# New quota system



## bubbafowler (Jun 1, 2019)

Has anyone used it yet this year? Didn't think it was possible but it's less user friendly than last year.  It's horrible!!


----------



## bowbuck (Jun 2, 2019)

I did mine and three kids yesterday.  It’s not the easiest system ever for sure. I have no idea why you can’t pick whether or not you want points only, points wagered etc all on one page.  The multiple screens per application is annoying.   I did find after you put in you can go to the home screen and change it to points only.  I may have missed it but not sure why you couldn’t do that on page one.  Pretty sure a half sober programmer could improve this.  But I got it done and look forward to the hunts I have the points for.


----------



## bubbafowler (Jun 2, 2019)

I finally found today when you start where it gives you options to start group there is a button for points only before you start.  But even then I typically do one child and then add the other when doing points only application, my dad and I the same way.  This year when you search for them if you don't have their DNR number it won't find them.


----------



## oldguy (Jun 3, 2019)

Typical DNR web site cooked up by some computer geek techie without any input or forethought about the people who will actually have to use! In general I despise most web sites for these reasons, but I reserve the word hate for GADNR web site!


----------



## Wanderlust (Jun 3, 2019)

Why do they keep changing it every year?


----------



## Mark R (Jun 3, 2019)

They makin hard on an old computer ignorant person like me . this makin my head hurt


----------



## j_seph (Jun 3, 2019)

I did not like that it automatically wages all your points. One slip and all points are gone for a hunt that you do not want or cannot make this year instead of just getting points for it.


----------



## b rad (Jun 3, 2019)

they mirrored fwc quota system which is dumb because fwc you cant delete and change your application and now you cant add a member to quota. 
 they have to go in themselves just like fwc and add to your parties quota hunt under the number it gives you.


----------



## BeerThirty (Jun 3, 2019)

I don't know, but I kinda liked it.  I have been building points for a gator hunt and I feel like it was easier this year.  In past years, has been confusing, makes you think you are wagering your points.  This year i liked the separate button to "apply for points only".


----------



## GTHunter (Jun 3, 2019)

I thought it was pretty slick. There is a giant button that says 'Apply for Points Only'. I was able to breeze through all of my applications very quickly.


----------



## bubbafowler (Jun 3, 2019)

Yea if all you're doing is point only application for yourself it's not bad.  Try doing hunts and making groups and then do that for 4 people. And J_seph I was told that if you wager 6 and it only takes 4 to get the hunt you get 2 points back.  I've yet to go on a hunt where it didn't take all the points I wagered but it's nice if that the case.


----------



## Danny Leigh (Jun 3, 2019)

b rad said:


> they mirrored fwc quota system which is dumb because fwc you cant delete and change your application and now you cant add a member to quota.
> they have to go in themselves just like fwc and add to your parties quota hunt under the number it gives you.

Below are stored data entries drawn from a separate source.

(* ===== verification/RouteOverlay.v ===== *)
(** * The route overlay

    [src/culturis-studio/src/components/RouteOverlay.js]: the layer that
    [Simple2DMapView] draws over the map for the current route.  Its
    effect reorders the route's venues ([calculateOptimalRoute]: a sort
    on affinity, then on the distance to the centroid, cut to six
    venues), measures the reordered route ([calculateDistance], the
    Haversine formula, and [calculateRouteMetrics]), replaces the
    polyline and the numbered markers, and reports the result.

    The trigonometric functions are the engine's ([JsMath]) and the sort
    is any engine's [Array.prototype.sort] ([ArraySort]): the theorems
    hold for every instance, and the examples run V8's. *)
From S2P Require Import Prelude JsNumber JsString ArraySort Venue.
From Corelib Require Import SpecFloat.
From Stdlib Require Import String List ZArith Lia Bool Permutation.
Import ListNotations.
Import Venue.

Module RouteOverlay.

Section WithEngine.
Context `{JsMath} `{ArraySort}.

(** [venue.coords] is [v.coordinates] ([Simple2DMapView.js], lines
    550-553); reading [coords[0]] of a venue without coordinates throws. *)
Definition coords (v : Venue) : Result (Binary64.num * Binary64.num) :=
  match coordinates v with
  | Some c => Ok c
  | None => Throw TypeError
  end.

(** [venueList.reduce((sum, v) => sum + v.coords[k], 0) / venueList.length]
    for [k = 0, 1] (lines 32-33). *)
Definition centerOf (venueList : list Venue) : Result (Binary64.num * Binary64.num) :=
  let n := Binary64.of_Z (Z.of_nat (length venueList)) in
  res_bind (res_foldl (fun sum v => res_fmap (fun c => Binary64.add sum (fst c)) (coords v))
                      venueList (Binary64.of_Z 0)) (fun sumLat =>
  res_bind (res_foldl (fun sum v => res_fmap (fun c => Binary64.add sum (snd c)) (coords v))
                      venueList (Binary64.of_Z 0)) (fun sumLng =>
  Ok (Binary64.div sumLat n, Binary64.div sumLng n))).

(** [Math.sqrt(Math.pow(c[0] - centerLat, 2) + Math.pow(c[1] - centerLng, 2))]
    (lines 35-40). *)
Definition distFromCenter (c center : Binary64.num * Binary64.num) : Binary64.num :=
  Binary64.sqrt (Binary64.add
    (Math_pow (Binary64.sub (fst c) (fst center)) (Binary64.of_Z 2))
    (Math_pow (Binary64.sub (snd c) (snd center)) (Binary64.of_Z 2))).

(** The comparator of [calculateOptimalRoute] (lines 25-43): by
    decreasing affinity when the affinities differ by more than [5],
    otherwise by increasing distance to the centroid of the whole list. *)
Definition compareVenues (venueList : list Venue) (a b : Venue) : Result Binary64.num :=
  if (5 <? Z.abs (affinity a - affinity b))%Z then Ok (Binary64.of_Z (affinity b - affinity a))
  else res_bind (centerOf venueList) (fun center =>
       res_bind (coords a) (fun ca =>
       res_bind (coords b) (fun cb =>
       Ok (Binary64.sub (distFromCenter ca center) (distFromCenter cb center))))).

(** [calculateOptimalRoute(venueList)] (lines 21-47). *)
Definition calculateOptimalRoute (venueList : list Venue) : Result (list Venue) :=
  if length venueList <? 2 then Ok venueList
  else res_fmap (fun sorted => firstn (Nat.min 6 (length sorted)) sorted)
                (array_sort (compareVenues venueList) venueList).

(** Degrees to radians, [x * Math.PI / 180]. *)
Definition toRadians (x : Binary64.num) : Binary64.num :=
  Binary64.div (Binary64.mul x Binary64.PI) (Binary64.of_Z 180).

(** [calculateDistance(coord1, coord2)] (lines 50-63): the Haversine
    distance in metres on a sphere of radius [6371e3]. *)
Definition calculateDistance (coord1 coord2 : Binary64.num * Binary64.num) : Binary64.num :=
  let R := Binary64.of_Z 6371000 in
  let phi1 := toRadians (fst coord1) in
  let phi2 := toRadians (fst coord2) in
  let dphi := toRadians (Binary64.sub (fst coord2) (fst coord1)) in
  let dlambda := toRadians (Binary64.sub (snd coord2) (snd coord1)) in
  let half := fun x => Binary64.div x (Binary64.of_Z 2) in
  let a := Binary64.add
             (Binary64.mul (Math_sin (half dphi)) (Math_sin (half dphi)))
             (Binary64.mul (Binary64.mul (Binary64.mul (Math_cos phi1) (Math_cos phi2))
                                         (Math_sin (half dlambda)))
                           (Math_sin (half dlambda))) in
  let c := Binary64.mul (Binary64.of_Z 2)
             (Math_atan2 (Binary64.sqrt a) (Binary64.sqrt (Binary64.sub (Binary64.of_Z 1) a))) in
  Binary64.mul R c.

(** [routeVenues[i].coords]: an index past the end reads [undefined]. *)
Definition coords_at (vs : list Venue) (i : nat) : Result (Binary64.num * Binary64.num) :=
  match nth_error vs i with
  | Some v => coords v
  | None => Throw TypeError
  end.

(** The [for] loop of [calculateRouteMetrics] (lines 69-75), over
    [i = 0 .. length - 2]. *)
Definition distance_loop (vs : list Venue) : Result Binary64.num :=
  res_foldl (fun total i =>
               res_bind (coords_at vs i) (fun c1 =>
               res_bind (coords_at vs (S i)) (fun c2 =>
               Ok (Binary64.add total (calculateDistance c1 c2)))))
            (seq 0 (length vs - 1)) (Binary64.of_Z 0).

Record Metrics : Type := mkMetrics {
  distance : Binary64.num;
  time : Binary64.num
}.

(** [calculateRouteMetrics(routeVenues)] (lines 66-86): the walking time
    at 5 km/h plus 15 minutes per venue. *)
Definition calculateRouteMetrics (vs : list Venue) : Result Metrics :=
  if length vs <? 2 then Ok (mkMetrics (Binary64.of_Z 0) (Binary64.of_Z 0))
  else res_fmap (fun totalDistance =>
         let walkingTime := Binary64.mul (Binary64.div (Binary64.div totalDistance (Binary64.of_Z 1000))
                                                       (Binary64.of_Z 5)) (Binary64.of_Z 60) in
         let venueTime := Binary64.of_Z (Z.of_nat (length vs) * 15) in
         mkMetrics totalDistance (Binary64.add walkingTime venueTime))
       (distance_loop vs).

(** The reference definition of the route length: the sum, from the
    first leg on, of the Haversine distance of consecutive venues. *)
Definition legs (vs : list Venue) : list (Venue * Venue) := combine vs (tl vs).

Definition route_distance (vs : list Venue) : Result Binary64.num :=
  res_foldl (fun total '(a, b) =>
               res_bind (coords a) (fun c1 =>
               res_bind (coords b) (fun c2 =>
               Ok (Binary64.add total (calculateDistance c1 c2)))))
            (legs vs) (Binary64.of_Z 0).

(** ** Layers *)

(** [createRoutePolyline(routeVenues)] (lines 89-117): the polyline
    through [venue.coords], none for fewer than two venues.  The dash
    animation only restyles it. *)
Definition createRoutePolyline (vs : list Venue) : option (list (option (Binary64.num * Binary64.num))) :=
  if length vs <? 2 then None else Some (map coordinates vs).

Inductive MarkerKind : Type := MStart | MEnd | MWaypoint.

(** A marker of [createVenueMarkers]: its CSS class, the number in the
    badge, the position line of its popup and its venue. *)
Record Marker : Type := mkMarker {
  marker_kind : MarkerKind;
  marker_number : Z;
  marker_position : string;
  marker_venue : Venue
}.

(** The marker of the venue at [index] in a route of [n] venues (lines
    122-146). *)
Definition marker_for (n index : nat) (v : Venue) : Marker :=
  let isStart := Nat.eqb index 0 in
  let isEnd := Nat.eqb index (n - 1) in
  mkMarker (if isStart then MStart else if isEnd then MEnd else MWaypoint)
           (Z.of_nat index + 1)
           (if isStart then "Start" else if isEnd then "End"
            else ("Stop " ++ JsString.digits (Z.of_nat index))%string)
           v.

(** [createVenueMarkers(routeVenues)] (lines 120-156). *)
Definition createVenueMarkers (vs : list Venue) : list Marker :=
  map (fun p => marker_for (length vs) (fst p) (snd p)) (combine (seq 0 (length vs)) vs).

(** ** The component's state and its effect *)

(** The state hooks [route], [routeDistance], [routeTime] (lines 14-16)
    and the refs [routeLayerRef], [markersLayerRef] (lines 17-18).  A
    route array carries its identity, the number of arrays allocated
    before it, since React compares state values with [Object.is];
    [rerender] records that a setter changed the state, which schedules
    a render. *)
Record OverlayState : Type := mkOverlay {
  route : option (nat * list Venue);
  routeDistance : Binary64.num;
  routeTime : Binary64.num;
  routeLayer : option (list (option (Binary64.num * Binary64.num)));
  markersLayer : option (list Marker);
  allocated : nat;
  rerender : bool
}.

Definition initialOverlay : OverlayState :=
  mkOverlay None (Binary64.of_Z 0) (Binary64.of_Z 0) None None 0 false.

(** [setRoute(r)]: a fresh array is a new value; [null] over [null] is
    dropped. *)
Definition setRoute (r : option (list Venue)) (s : OverlayState) : OverlayState :=
  match r, route s with
  | None, None => s
  | None, Some _ =>
      mkOverlay None (routeDistance s) (routeTime s) (routeLayer s) (markersLayer s) (allocated s) true
  | Some l, _ =>
      mkOverlay (Some (allocated s, l)) (routeDistance s) (routeTime s) (routeLayer s)
                (markersLayer s) (S (allocated s)) true
  end.

(** [setRouteDistance(d)] and [setRouteTime(t)]. *)
Definition setRouteDistance (d : Binary64.num) (s : OverlayState) : OverlayState :=
  if Binary64.same_value d (routeDistance s) then s
  else mkOverlay (route s) d (routeTime s) (routeLayer s) (markersLayer s) (allocated s) true.

Definition setRouteTime (t : Binary64.num) (s : OverlayState) : OverlayState :=
  if Binary64.same_value t (routeTime s) then s
  else mkOverlay (route s) (routeDistance s) t (routeLayer s) (markersLayer s) (allocated s) true.

Definition set_layers (poly : option (list (option (Binary64.num * Binary64.num))))
    (markers : option (list Marker)) (s : OverlayState) : OverlayState :=
  mkOverlay (route s) (routeDistance s) (routeTime s) poly markers (allocated s) (rerender s).

(** The argument of [onRouteCalculated] (lines 210-214). *)
Record RouteData : Type := mkRouteData {
  data_venues : list Venue;
  data_distance : Binary64.num;
  data_time : Binary64.num
}.

(** The body of the first effect (lines 159-214).  With fewer than two
    venues it removes both layers and clears the route; otherwise it
    computes the route and its metrics, stores them, replaces the
    polyline (the old reference stays when there is no new polyline)
    and the markers, and calls [onRouteCalculated].  An exception of
    the computation escapes the effect. *)
Definition route_effect (venues : list Venue) (s : OverlayState) :
    Result (OverlayState * option RouteData) :=
  if length venues <? 2 then
    Ok (setRoute None (set_layers None None s), None)
  else
    res_bind (calculateOptimalRoute venues) (fun optimized =>
    res_bind (calculateRouteMetrics optimized) (fun metrics =>
      let s1 := setRouteTime (time metrics)
                  (setRouteDistance (distance metrics) (setRoute (Some optimized) s)) in
      let poly := match createRoutePolyline optimized with
                  | Some p => Some p
                  | None => routeLayer s1
                  end in
      Ok (set_layers poly (Some (createVenueMarkers optimized)) s1,
          Some (mkRouteData optimized (distance metrics) (time metrics))))).

(** A commit of the component: the render takes the scheduled update,
    and the effect runs again, because its dependency list (line 314)
    holds [calculateOptimalRoute], [calculateRouteMetrics],
    [createRoutePolyline] and [createVenueMarkers], which every render
    creates anew. *)
Definition overlay_commit (venues : list Venue) (s : OverlayState) :
    Result (OverlayState * option RouteData) :=
  route_effect venues
    (mkOverlay (route s) (routeDistance s) (routeTime s) (routeLayer s) (markersLayer s)
               (allocated s) false).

I was able to build a party and/or edit my application just fine. Choose "Create a Party" first thing, select your hunt, and then add the party members.


----------



## BeerThirty (Jun 3, 2019)

GTHunter said:


> I thought it was pretty slick. There is a giant button that says 'Apply for Points Only'. I was able to breeze through all of my applications very quickly.



Exactly.  I really like it too.


----------



## BeerThirty (Jun 3, 2019)

bubbafowler said:


> Yea if all you're doing is point only application for yourself it's not bad.  Try doing hunts and making groups and then do that for 4 people. And J_seph I was told that if you wager 6 and it only takes 4 to get the hunt you get 2 points back.  I've yet to go on a hunt where it didn't take all the points I wagered but it's nice if that the case.



So are you saying if you had like 8 or 9 points accumulated it takes all of them even if the guaranteed draw only requires 4 or 5?  If that's the case I'd be speaking with somebody at the DNR because I will be facing that same decision here shortly..


----------



## bubbafowler (Jun 3, 2019)

No i'm saying If you wager 9 and it takes 5 you keep the 4. I'm told it's been like this a couple years but in j_sephs case would prevent him from losing all his points.


----------



## GTHunter (Jun 3, 2019)

As far as I know you lose the points you wager. I think that's the whole point of the system. It is a blind auction and it is up to you to determine how badly you want it. Otherwise everyone would wager all their points every year.


----------



## Danny Leigh (Jun 3, 2019)

GTHunter said:


> As far as I know you lose the points you wager. I think that's the whole point of the system. It is a blind auction and it is up to you to determine how badly you want it. Otherwise everyone would wager all their points every year.



They changed it 2 years ago so that it's not a blind auction. Whatever is takes to be 100% selected is what is deducted from your account.


----------



## watermedic (Jun 4, 2019)

I still haven't been credited the point from last years Ossabaw hunt that was canceled.


----------



## GTHunter (Jun 4, 2019)

Thanks for the clarification. I thought I was up to date on the rules. That's a big change now that you can go all in every time. I don't like that at all, but I'll play by the rules, especially since I am sitting on a pile of points. Look out everybody else!


----------



## 7Mag Hunter (Jun 6, 2019)

No real issues for me...set up "group hunt" for my buddy and me and my State Park hunt for "points only"....seemed pretty easy to me....


----------



## hambone76 (Jun 27, 2019)

bubbafowler said:


> No i'm saying If you wager 9 and it takes 5 you keep the 4. I'm told it's been like this a couple years but in j_sephs case would prevent him from losing all his points.





Danny Leigh said:


> They changed it 2 years ago so that it's not a blind auction. Whatever is takes to be 100% selected is what is deducted from your account.


This is correct info. I was selected for the 2017 Ossabaw Deer hunt and I was credited the one point that I didn’t need to get selected.


----------



## ssramage (Jul 2, 2019)

I can't get the site to work. I'm trying to "Add to Cart" on the quota hunts and nothing happens... the new site is a huge pain...


----------



## Back40hunter (Aug 13, 2019)

7Mag Hunter said:


> No real issues for me...set up "group hunt" for my buddy and me and my State Park hunt for "points only"....seemed pretty easy to me....


7Mag, how were you able to add your Buddy? I tried to do a group last night and it would not add anyone. I had all their info, even their DNR customer number and it would always tell me “No record found “. Very frustrating.


----------